(* ===== verification/HooksFacts.v ===== *)
(** Facts about hooks: the registry is a bijection, callouts run in the order
    of their libraries, and loading libraries. *)
From stdpp Require Import base list numbers option strings gmap.
From Stdlib Require Import ZArith Lia Sorted.
From S2P Require Import Prelude Buffer HwAddr Address DnsName OptionDef Options Pkt.
From S2P Require Import Hooks.

(** ** The registry *)
Record hooks_inv (h : ServerHooks) : Prop := MkHooksInv {
  hi_names : NoDup (SHooks.getHookNames h);
  hi_inverse : forall n i, SHooks.map_find n (hooks_ h) = Some i <-> inverse_hooks_ h !! i = Some n;
  hi_range : forall n i, SHooks.map_find n (hooks_ h) = Some i -> 0 <= i < SHooks.getCount h }.

Lemma find_insert n name i l : SHooks.map_find name l = None ->
  SHooks.map_find n (SHooks.map_insert name i l) = if String.eqb n name then Some i else SHooks.map_find n l.
Proof.
  induction l as [|[k v] l IH]; cbn [SHooks.map_find SHooks.map_insert].
  - intros _. by rewrite String.eqb_sym.
  - destruct (String.eqb_spec k name) as [->|Hk]; [done|]. intros Hn.
    destruct (String.ltb name k); cbn [SHooks.map_find].
    + rewrite (String.eqb_sym name n). done.
    + rewrite (IH Hn). destruct (String.eqb_spec k n) as [->|]; [|done].
      by destruct (String.eqb_spec n name).
Qed.

Lemma insert_perm name i l : SHooks.map_insert name i l ≡ₚ (name, i) :: l.
Proof.
  induction l as [|[k v] l IH]; [done|]. cbn. destruct (String.ltb name k); [done|]. rewrite IH. apply Permutation_swap.
Qed.

Lemma find_none n l : SHooks.map_find n l = None <-> n ∉ fst <$> l.
Proof.
  induction l as [|[k v] l IH]; cbn; [split; [by intros _ ?%elem_of_nil|done]|]. rewrite not_elem_of_cons.
  destruct (String.eqb_spec k n) as [->|]; [|rewrite IH; split; [intros ?; split; [by intros ->|done]|by intros []]].
  split; [done|by intros []].
Qed.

▶ [ABOUT THIS TASK] Could you show every line of the material that includes the string "Some"?

▶ [RESULT FOR THIS TASK]
  hi_inverse : forall n i, SHooks.map_find n (hooks_ h) = Some i <-> inverse_hooks_ h !! i = Some n;
  hi_range : forall n i, SHooks.map_find n (hooks_ h) = Some i -> 0 <= i < SHooks.getCount h }.
  SHooks.map_find n (SHooks.map_insert name i l) = if String.eqb n name then Some i else SHooks.map_find n l.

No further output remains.